In spite of my opinion, I decided I would give Hannah the option, and she wanted to do the worksheets. If it’s really her choice to practice printing her name, I’m not going to hold her back. But she wanted a pencil to do it with. And we had no pencils.
Evidence that Hannah can print her name in block letters
OK, scratch that. We had dozens of pencils. All of them broken, blunt, or otherwise unusable. And life with kids being what it is, not only did we have many broken pencils, we also had many broken pencil sharpeners. Realizing that I had no pencils for my daughter to practice her printing with, I felt like a less than stellar parent. These are pencils! Why is that so hard?

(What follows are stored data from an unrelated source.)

(* ===== verification/ServerConfig.v ===== *)
(** * Server configurations

    [core/utils/serverConfigUtils.cpp]: the kind of a stored server is not stored
    but found from its document.  The classes of [core/models/selfhosted] and
    [core/models/api] that hold a parsed document are here with the fields the
    repository and the connection use; of the containers only which ones there are
    is kept, their own configurations are not parsed. *)

From S2P Require Import Prelude QtCore Variant NetworkUtilities Containers.
From stdpp Require Import options.

#[local] Set Default Proof Using "Type*".

(** ** Kinds *)

(** [serverConfigUtils::ConfigType]. *)
Inductive ConfigType :=
  | AmneziaFreeV2 | AmneziaFreeV3 | AmneziaPremiumV1 | AmneziaPremiumV2 | SelfHosted | ExternalPremium
  | SelfHostedAdmin | SelfHostedUser | Native | Invalid.

#[export] Instance ConfigType_eq_dec : EqDecision ConfigType.
Proof. solve_decision. Defined.

Definition isLegacyApiSubscription (t : ConfigType) : bool :=
  match t with AmneziaPremiumV1 | AmneziaFreeV2 => true | _ => false end.

Definition isApiV2Subscription (t : ConfigType) : bool :=
  match t with AmneziaPremiumV2 | AmneziaFreeV3 | ExternalPremium => true | _ => false end.

(** ** Format and source *)

(** [ConfigSource]. *)
Definition Telegram : Z := 1.
Definition AmneziaGateway : Z := 2.

Definition currentConfigFormatVersion : Z := 1.

Definition configFormatVersion (o : QJsonObject) : Z := toIntJ (jvalue o "format_version").

Definition isConfigFormatVersionSupported (o : QJsonObject) : bool :=
  (configFormatVersion o <=? currentConfigFormatVersion)%Z.

Definition getConfigSource (o : QJsonObject) : Z := toIntJ (jvalue o "config_version").

Definition isServerFromApi (o : QJsonObject) : bool :=
  (toIntJ (jvalue o "config_version") =? Telegram)%Z || (toIntJ (jvalue o "config_version") =? AmneziaGateway)%Z.

(** A protocol of a container that was imported from another program. *)
Definition hasThirdPartyConfig (o : QJsonObject) : bool :=
  existsb (λ val,
    existsb (λ kv,
      if bool_decide (kv.1 = "container") then false
      else
        let protocolObj := toObjectJ kv.2 in
        qcontains protocolObj "isThirdPartyConfig" && toBoolJ (jvalue protocolObj "isThirdPartyConfig"))
      (qitems (toObjectJ val)))
    (toArrayJ (jvalue o "containers")).

(** ** Parsed documents *)

(** The loop over the containers of a document: the keys of the map. *)
Definition containersOf (o : QJsonObject) : list DockerContainer :=
  dedup ((λ val, containerFromString (toStringJ "" (jvalue (toObjectJ val) "container"))) <$>
         toArrayJ (jvalue o "containers")).

Definition defaultContainerOf (o : QJsonObject) : DockerContainer :=
  containerFromString (toStringJ "" (jvalue o "defaultContainer")).

(** The fields that [SelfHostedUserServerConfig], [NativeServerConfig] and
    [SelfHostedAdminServerConfig] share. *)
Record SelfHostedUserServerConfig := UserConfig {
  description : string; displayName : string; hostName : string;
  containers : list DockerContainer; defaultContainer : DockerContainer;
  dns1 : string; dns2 : string;
}.

Definition userFromJson (o : QJsonObject) : SelfHostedUserServerConfig :=
  let description := toStringJ "" (jvalue o "description") in
  let hostName := toStringJ "" (jvalue o "hostName") in
  UserConfig description (if isEmpty description then hostName else description) hostName
    (containersOf o) (defaultContainerOf o)
    (toStringJ "" (jvalue o "dns1")) (toStringJ "" (jvalue o "dns2")).

(** [NativeServerConfig::fromJson] reads the same fields. *)
Definition nativeFromJson (o : QJsonObject) : SelfHostedUserServerConfig := userFromJson o.

Record SelfHostedAdminServerConfig := AdminConfig {
  shared : SelfHostedUserServerConfig; userName : string; password : string; port : Z;
}.

Definition adminFromJson (o : QJsonObject) : SelfHostedAdminServerConfig :=
  AdminConfig (userFromJson o) (toStringJ "" (jvalue o "userName")) (toStringJ "" (jvalue o "password"))
    (if qcontains o "port" then toIntJ (jvalue o "port") else 0)%Z.

Definition hasCredentials (c : SelfHostedAdminServerConfig) : bool :=
  negb (isEmpty (userName c)) && negb (isEmpty (password c)) && (0 <? port c)%Z.

(** The objects of the subscription and of the authentication are kept as they are. *)
Record ApiV2ServerConfig := ApiV2Config {
  v2Name : string; v2NameOverriddenByUser : bool; v2Description : string; v2DisplayName : string;
  v2ConfigVersion : Z; v2HostName : string;
  v2Containers : list DockerContainer; v2DefaultContainer : DockerContainer; v2Dns1 : string; v2Dns2 : string;
  v2SendPayload : list json; v2Crc : Z; v2ApiConfig : QJsonObject; v2AuthData : QJsonObject;
}.

Definition apiV2FromJson (o : QJsonObject) : ApiV2ServerConfig :=
  let name := toStringJ "" (jvalue o "name") in
  let description := toStringJ "" (jvalue o "description") in
  ApiV2Config name (toBoolJ (jvalue o "nameOverriddenByUser")) description (if isEmpty name then description else name)
    (toIntOrJ 2 (jvalue o "config_version")) (toStringJ "" (jvalue o "hostName"))
    (containersOf o) (defaultContainerOf o)
    (toStringJ "" (jvalue o "dns1")) (toStringJ "" (jvalue o "dns2"))
    (toArrayJ (jvalue o "send_payload")) (toIntJ (jvalue o "crc"))
    (toObjectJ (jvalue o "api_config")) (toObjectJ (jvalue o "auth_data")).

(** The field [name] is never read from the document. *)
Record LegacyApiServerConfig := LegacyConfig {
  legacyName : string; legacyDescription : string; legacyDisplayName : string; legacyHostName : string;
  legacyCrc : Z; legacyConfigVersion : Z; legacyApiEndpoint : string;
}.

Definition legacyFromJson (o : QJsonObject) : LegacyApiServerConfig :=
  let name := "" in
  let description := toStringJ "" (jvalue o "description") in
  LegacyConfig name description (if isEmpty name then description else name)
    (toStringJ "" (jvalue o "hostName")) (toIntJ (jvalue o "crc")) (toIntOrJ 1 (jvalue o "config_version"))
    (toStringJ "" (jvalue o "api_endpoint")).

(** ** The kind of a document *)

(** The addresses that are put in when the application is built. *)
Class BuildEndpoints := { freeV2Endpoint : string; premiumV1Endpoint : string }.

Definition serviceKind (o : QJsonObject) : option ConfigType :=
  let serviceType := toStringJ "" (jvalue (toObjectJ (jvalue o "api_config")) "service_type") in
  if bool_decide (serviceType = "amnezia-premium") then Some AmneziaPremiumV2
  else if bool_decide (serviceType = "amnezia-free") then Some AmneziaFreeV3
  else if bool_decide (serviceType = "external-premium") then Some ExternalPremium
  else None.

Definition endpointKind `{BuildEndpoints} (o : QJsonObject) : option ConfigType :=
  let endpoint := toStringJ "" (jvalue o "api_endpoint") in
  if contains endpoint premiumV1Endpoint then Some AmneziaPremiumV1
  else if contains endpoint freeV2Endpoint then Some AmneziaFreeV2
  else None.

(** The switch falls through from the first source to the second. *)
Definition configTypeFromJson `{BuildEndpoints} (o : QJsonObject) : ConfigType :=
  let configVersion := toIntJ (jvalue o "config_version") in
  let api :=
    if (configVersion =? Telegram)%Z then
      match endpointKind o with Some t => Some t | None => serviceKind o end
    else if (configVersion =? AmneziaGateway)%Z then serviceKind o
    else None in
  match api with
  | Some t => t
  | None =>
      if hasThirdPartyConfig o then Native
      else if hasCredentials (adminFromJson o) then SelfHostedAdmin else SelfHostedUser
  end.

(** ** DNS servers *)

Section dns.
Context `{HostAddressText}.

Definition amneziaDnsIp : string := "172.29.172.254".

Definition usableDns (dns : string) : bool := negb (isEmpty dns) && checkIPv4Format dns.

(** [getDnsPair] of a server of the user's own. *)
Definition adminDnsPair (c : SelfHostedAdminServerConfig) (isAmneziaDnsEnabled : bool) (primaryDns secondaryDns : string) :
    string * string :=
  let dnsOnServer := bool_decide (Docker.Dns ∈ containers (shared c)) in
  (if usableDns (dns1 (shared c)) then dns1 (shared c)
   else if isAmneziaDnsEnabled && dnsOnServer then amneziaDnsIp else primaryDns,
   if usableDns (dns2 (shared c)) then dns2 (shared c) else secondaryDns).

(** [getDnsPair] of the others. *)
Definition userDnsPair (c : SelfHostedUserServerConfig) (primaryDns secondaryDns : string) : string * string :=
  (if usableDns (dns1 c) then dns1 c else primaryDns, if usableDns (dns2 c) then dns2 c else secondaryDns).
End dns.

(** ** Facts *)

(** Two kinds of the enumeration are never found. *)
Lemma configTypeFromJson_range `{BuildEndpoints} o :
  configTypeFromJson o ≠ Invalid ∧ configTypeFromJson o ≠ SelfHosted.
Proof.
  unfold configTypeFromJson, endpointKind, serviceKind.
  repeat case_match; simplify_eq; split_and?; done.
Qed.

Section dnsFacts.
Context `{HostAddressText}.

Lemma amneziaDnsIp_address : checkIPv4Format amneziaDnsIp = true.
Proof. apply (checkIPv4Format_dotted 172 29 172 254); split; lia. Qed.

Lemma usableDns_address dns fallback :
  checkIPv4Format fallback = true → checkIPv4Format (if usableDns dns then dns else fallback) = true.
Proof. intros Hf. destruct (usableDns dns) eqn:Hu; [|done]. unfold usableDns in Hu. by reflect_bools. Qed.

(** The DNS servers of a connection are IPv4 addresses, whatever the document of
    the server says: an entry that is not one is replaced by the server's own
    resolver, when it has one and it is enabled, or by the user's setting. *)
Lemma dnsPair_addresses o isAmneziaDnsEnabled primaryDns secondaryDns :
  checkIPv4Format primaryDns = true → checkIPv4Format secondaryDns = true →
  let admin := adminDnsPair (adminFromJson o) isAmneziaDnsEnabled primaryDns secondaryDns in
  let user := userDnsPair (userFromJson o) primaryDns secondaryDns in
  checkIPv4Format admin.1 = true ∧ checkIPv4Format admin.2 = true ∧
  checkIPv4Format user.1 = true ∧ checkIPv4Format user.2 = true.
Proof.
  intros Hp Hs admin user. subst admin user. cbn [adminDnsPair userDnsPair fst snd].
  split_and!; apply usableDns_address; try done. destruct (_ && _); [apply amneziaDnsIp_address|done].
Qed.
End dnsFacts.

#[local] Existing Instance quadText.

Lemma dnsPair_addresses_example :
  let o : QJsonObject := <["dns1" := JString "no address"]> (<["containers" := JArray [JObject (<["container" := JString "amnezia-dns"]> ∅)]]> ∅) in
  adminDnsPair (adminFromJson o) true "1.1.1.1" "1.0.0.1" = ("172.29.172.254", "1.0.0.1") ∧
  checkIPv4Format (adminDnsPair (adminFromJson o) true "1.1.1.1" "1.0.0.1").1 = true.
Proof.
  intros o. split; [vm_compute; reflexivity|].
  apply (dnsPair_addresses o true "1.1.1.1" "1.0.0.1"); vm_compute; reflexivity.
Defined.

In my own childhood, we had a wall-mounted pencil sharpener. It was the very same sort of pencil sharpener that was found in my own elementary school classrooms. And probably my high school classrooms, too, come to think of it. It was sturdy, fast, and it kept the shavings contained. Back in the dark ages of the 1980s, when pencil crayons didn’t come pre-sharpened, I could sharpen mine at home before school started. And then while the other kids all lined up to sharpen theirs on the first day of school, I could sit at my desk and colour. I loved that.
My shiny new pencil sharpener
The solution to my parenting dilemma seemed obvious. We needed a wall-mounted pencil sharpener of our very own. So we headed to the teacher supply store, because I knew they would have just such a thing. They did, and for only $14.25 I was its proud new owner. I took it home and installed it immediately. Hannah started sharpening pencils. And pencil crayons. And the other end of pencil crayons, making a double-pointed drawing tool. She was in love. I was, too.
Hannah tries out the pencil sharpener
Our fancy new pencil sharpener makes points that are really sharp. You could seriously injure yourself on those points, if you weren’t careful. There’s something so satisfying about those points. Also, emptying the pencil sharpener is 15 kinds of fun. Hannah sharpens pencils just so she can empty the sharpener. It’s a waste of pencils, but this is all still very novel, so I’m not sweating it too much.
Look at how sharp those points are
Even 2-year-old Jacob’s getting in on the sharpening action, dragging chairs over to the sharpener so that he can reach it. He hasn’t figured it out yet, but he’s doggedly determined to master it. When you have no TV, a new pencil sharpener is what passes for family entertainment. We’re all crowded around that thing, watching each other sharpen.
Jacob attempts to figure out the pencil sharpener
When Jon got home on what I have come to call Pencil Sharpener Day, I was eager to show it to him. He walked into the kitchen, and ooh-ed and ah-ed suitably. And then he asked why I put it on the left side of the sunroom instead of the right side of the sunroom. You see, the left side of the sunroom is adjacent to the fridge. The right side of the sunroom is where the craft table and craft drawers live. I committed an ergonomic sin. Too bad, because I am definitely not moving it now. Not after the amount of swearing it took me to get it up in the first place.
You can see the pencil sharpener on the left, and the craft table on the right
Poor placement aside, the pencil sharpener makes me happy. I feel like we have the best tool for the job. A sturdy tool, that will outlast the children, that will keep us all in sharp pencils, and that will remind me of my childhood whenever I see it. I have a pencil sharpener in my own kitchen, just as I did when I was a child, and I have come full circle. Let us all join hands and sing about it.
Do you have a type of pencil sharpener that you enjoy above all others? Or do you think that such affection for a pencil sharpener is a bit … unusual? And have you ever installed something at great effort only to realize you really shouldn’t have put it there at all? Tell me all about it in the comments.